**Task to carry out:** As you look over the data below, please find each line where the word "Hold" appears, then copy it.

++++ Task data ++++

Lemma remove_spec n h items ext o obj c l1 l2 :
  wf h items ext -> indexed h items -> nitems_ok h items ->
  h_objs h !! o = Some obj -> ce_cache obj = c -> c <> 0 -> items c = l1 ++ o :: l2 ->
  exists h', cache_remove ops_at (put_at ops_at (S n)) h o = Done h' /\
    wf h' (set_items items c (l1 ++ l2)) ext /\ indexed h' (set_items items c (l1 ++ l2)) /\
    nitems_ok h' (set_items items c (l1 ++ l2)) /\ removal h h' o obj /\
    (0 < ext o -> is_Some (h_objs h' !! o)).
Proof.
  intros Hw Hix Hni Ho Hco Hc0 Hit.
  assert (o ∈ items c) as Hin by (rewrite Hit; set_solver).
  assert (exists x, h_caches h !! c = Some x) as [x Hc].
  { destruct (h_caches h !! c) as [x|] eqn:E; [by exists x|].
    by rewrite (wf_nocache _ _ _ Hw c E) in Hin; apply elem_of_nil in Hin. }
  pose proof (wf_cache _ _ _ Hw c x Hc) as (_ & _ & _ & Hkinds & _).
  assert (ce_ops obj = co_obj_ops (cops_at (c_ops x))) as Hk.
  { destruct (Hkinds o Hin) as (b & Hb). rewrite (kv_some _ _ _ Ho) in Hb. congruence. }
  unfold cache_remove. rewrite (get_obj_done _ _ _ Ho). exec_simpl. cbv zeta. rewrite Hco.
  rewrite (proj2 (Z.eqb_neq c 0) Hc0). rewrite (get_cache_done _ _ _ Hc). exec_simpl.
  assert (exists ret r x', match c_hashtable x with
      | Some t => hash_table_del ops_at (put_at ops_at (S n)) h c t o
      | None => mret (0, h) end = Done (ret, put_cache (put_obj h o (with_refcnt obj r)) c x') /\
    wf (put_cache (put_obj h o (with_refcnt obj r)) c x') items ext /\
    c_ops x' = c_ops x /\ c_nitems x' = c_nitems x /\ cview x' = cview x /\
    (forall k o', o' <> o -> (k, o') ∈ table_nodes x -> (k, o') ∈ table_nodes x') /\
    only_old h x x' o)
    as (ret & r & x' & -> & Hw1 & Hxo & Hxn & Hxv & Hxt & Hold).
  { destruct (c_hashtable x) as [t|] eqn:Ht.
    - destruct (wf_hash_del n h items ext c x t o obj Hw Hc Ht Ho Hk) as (ret & r & x' & He & Hw1 & Hu & Hold).
      + destruct (proj1 (Hix c x Hc) ltac:(rewrite Ht; by eexists) o Hin) as (k & Hkn).
        unfold table_nodes in Hkn. rewrite Ht in Hkn. by exists k.
      + pose proof (wf_obj _ _ _ Hw o obj Ho) as (_ & _ & _ & _ & Hr & ? & _).
        rewrite Hco, (proj2 (Z.eqb_neq c 0) Hc0) in Hr.
        destruct (proj1 (Hix c x Hc) ltac:(rewrite Ht; by eexists) o Hin) as (k & Hkn).
        pose proof (count_obj_pos _ _ Hkn) as Hp.
        pose proof (table_refs_ge (h_caches h) c x o Hc) as Hge. simpl in Hp. lia.
      + exists ret, r, x'. split; [done|]. split; [done|].
        destruct Hu as (U1 & U2 & U3 & U4 & U5 & U6). split_and!; try done.
        unfold cview. rewrite U1, U3, U4, Ht. by rewrite !bool_decide_true by (done || by eexists).
    - exists 0, (ce_refcnt obj), x. rewrite with_refcnt_id, put_obj_id, put_cache_id by done.
      split_and!; try done. intros k o' Hk'. unfold table_nodes in Hk'. rewrite Ht in Hk'.
      by apply elem_of_nil in Hk'. }
  exec_simpl. set (obj1 := with_refcnt obj r) in *. set (h1 := put_cache (put_obj h o obj1) c x') in *.
  assert (h_objs h1 !! o = Some obj1) as Ho1 by (unfold h1; simpl; by rewrite lookup_insert_eq).
  destruct (wf_unlink h1 items ext o obj1 c l1 l2 Hw1 Ho1 Hco Hc0 Hit) as (links & -> & Hw2).
  exec_simpl. rewrite (get_obj_done (with_links h1 links) o obj1 Ho1). exec_simpl.
  set (obj2 := with_cache obj1 0) in *. set (h2 := put_obj (with_links h1 links) o obj2) in *.
  assert (h_objs h2 !! o = Some obj2) as Ho2 by (unfold h2; simpl; by rewrite lookup_insert_eq).
  destruct (put_spec n h2 _ (ext_add ext o 1) o obj2 Hw2 Ho2) as (h3 & -> & Hw3 & (S1 & S2 & S3 & S4) & Ho3).
  { rewrite ext_add_eq. pose proof (wf_obj _ _ _ Hw o obj Ho) as (_ & _ & _ & _ & _ & ? & _). lia. }
  exec_simpl.
  assert (h_caches h3 !! c = Some x') as Hc3 by (rewrite S1; simpl; by rewrite lookup_insert_eq).
  rewrite (get_cache_done _ _ _ Hc3). exec_simpl. set (y := with_nitems x' _).
  pose proof (cview_table _ _ Hxv) as Hxb.
  eexists. split; [done|]. split; [|split; [|split; [|split]]].
  - apply (wf_cache_fields _ _ _ c x'); [|done..].
    eapply wf_ext; [|exact Hw3]. intros o'. symmetry. by apply ext_add_back.
  - assert (forall o', self_ident (put_cache h3 c y) o' -> self_ident h o') as Hsi.
    { intros o' (p & b1 & b2 & K1 & K2 & K3). exists p, b1, b2. unfold kv in *. simpl in K1, K2.
      destruct (decide (o' = o)) as [->|Hne].
      - rewrite Ho3 in K1, K2. rewrite Ho. destruct (ce_refcnt obj2 =? 1); [done|]. by split_and!.
      - rewrite S3 in K1, K2 by done. simpl in K1, K2. rewrite !lookup_insert_ne in K1, K2 by done.
        by split_and!. }
    intros c' z Hz. simpl in Hz. rewrite S1 in Hz. simpl in Hz.
    rewrite insert_insert_eq in Hz. destruct (decide (c' = c)) as [->|Hne].
    + rewrite lookup_insert_eq in Hz. injection Hz as <-. rewrite set_items_eq.
      change (table_nodes y) with (table_nodes x'). destruct (Hix _ x Hc) as [I1 I2]. split.
      * intros Hst o' Hin'. assert (o' ∈ items c) as Hin2 by (rewrite Hit; set_solver).
        destruct (I1 (Hxb Hst) o' Hin2) as (k & Hkn). exists k. apply Hxt; [|done]. intros ->.
        pose proof (wf_cache _ _ _ Hw _ x Hc) as (_ & _ & [Hnd _] & _).
        apply NoDup_cons in Hnd as [_ Hnd]. rewrite Hit in Hnd. apply (NoDup_fmap_1 NObj) in Hnd.
        rewrite <- (Permutation_middle l1 l2) in Hnd. apply NoDup_cons in Hnd as [? _]. done.
      * intros k o' Hk' Hs. apply Hsi in Hs. destruct (Hold k o' Hk') as [Hk2 Hno].
        specialize (I2 k o' Hk2 Hs). rewrite Hit in I2. apply elem_of_app in I2 as [?|I2];
          [apply elem_of_app; by left|]. apply elem_of_cons in I2 as [->|?]; [by destruct Hno|].
        apply elem_of_app; by right.
    + rewrite lookup_insert_ne in Hz by done. rewrite set_items_ne by done.
      destruct (Hix c' z Hz) as [I1 I2]. split; [done|]. intros k o' Hk' Hs. apply (I2 k o' Hk').
      by apply Hsi.
  - intros c' z Hz. simpl in Hz. rewrite S1 in Hz. simpl in Hz. rewrite insert_insert_eq in Hz.
    destruct (decide (c' = c)) as [->|Hne].
    + rewrite lookup_insert_eq in Hz. simplify_eq. rewrite set_items_eq. simpl.
      rewrite Hxn, (Hni _ x Hc), Hit, !zlen_app, zlen_cons. lia.
    + rewrite lookup_insert_ne in Hz by done. rewrite set_items_ne by done. by apply Hni.
  - split; [|split; [|split]].
    + intros c'. unfold cviews. simpl. rewrite S1. simpl. rewrite insert_insert_eq.
      destruct (decide (c' = c)) as [->|Hne].
      * rewrite lookup_insert_eq, Hc. simpl. f_equal. exact Hxv.
      * by rewrite lookup_insert_ne.
    + simpl. by rewrite S2.
    + intros o' Hne. simpl. rewrite S3 by done. simpl. by rewrite !lookup_insert_ne.
    + intros obj' Hobj'. simpl in Hobj'. rewrite Ho3 in Hobj'.
      destruct (ce_refcnt obj2 =? 1); [done|]. by simplify_eq.
  - intros He. simpl. rewrite Ho3. destruct (ce_refcnt obj2 =? 1) eqn:E; [|by eexists].
    bool_hyps. pose proof (wf_obj _ _ _ Hw2 o obj2 Ho2) as (_ & _ & _ & _ & Hr & _).
    rewrite ext_add_eq in Hr. pose proof (table_refs_nonneg (h_caches h2) o).
    change (ce_cache obj2 =? 0) with true in Hr. cbv iota in Hr. lia.
Qed.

++++

**Answer section:**
    as (ret & r & x' & -> & Hw1 & Hxo & Hxn & Hxv & Hxt & Hold).
    - destruct (wf_hash_del n h items ext c x t o obj Hw Hc Ht Ho Hk) as (ret & r & x' & He & Hw1 & Hu & Hold).
      * intros k o' Hk' Hs. apply Hsi in Hs. destruct (Hold k o' Hk') as [Hk2 Hno].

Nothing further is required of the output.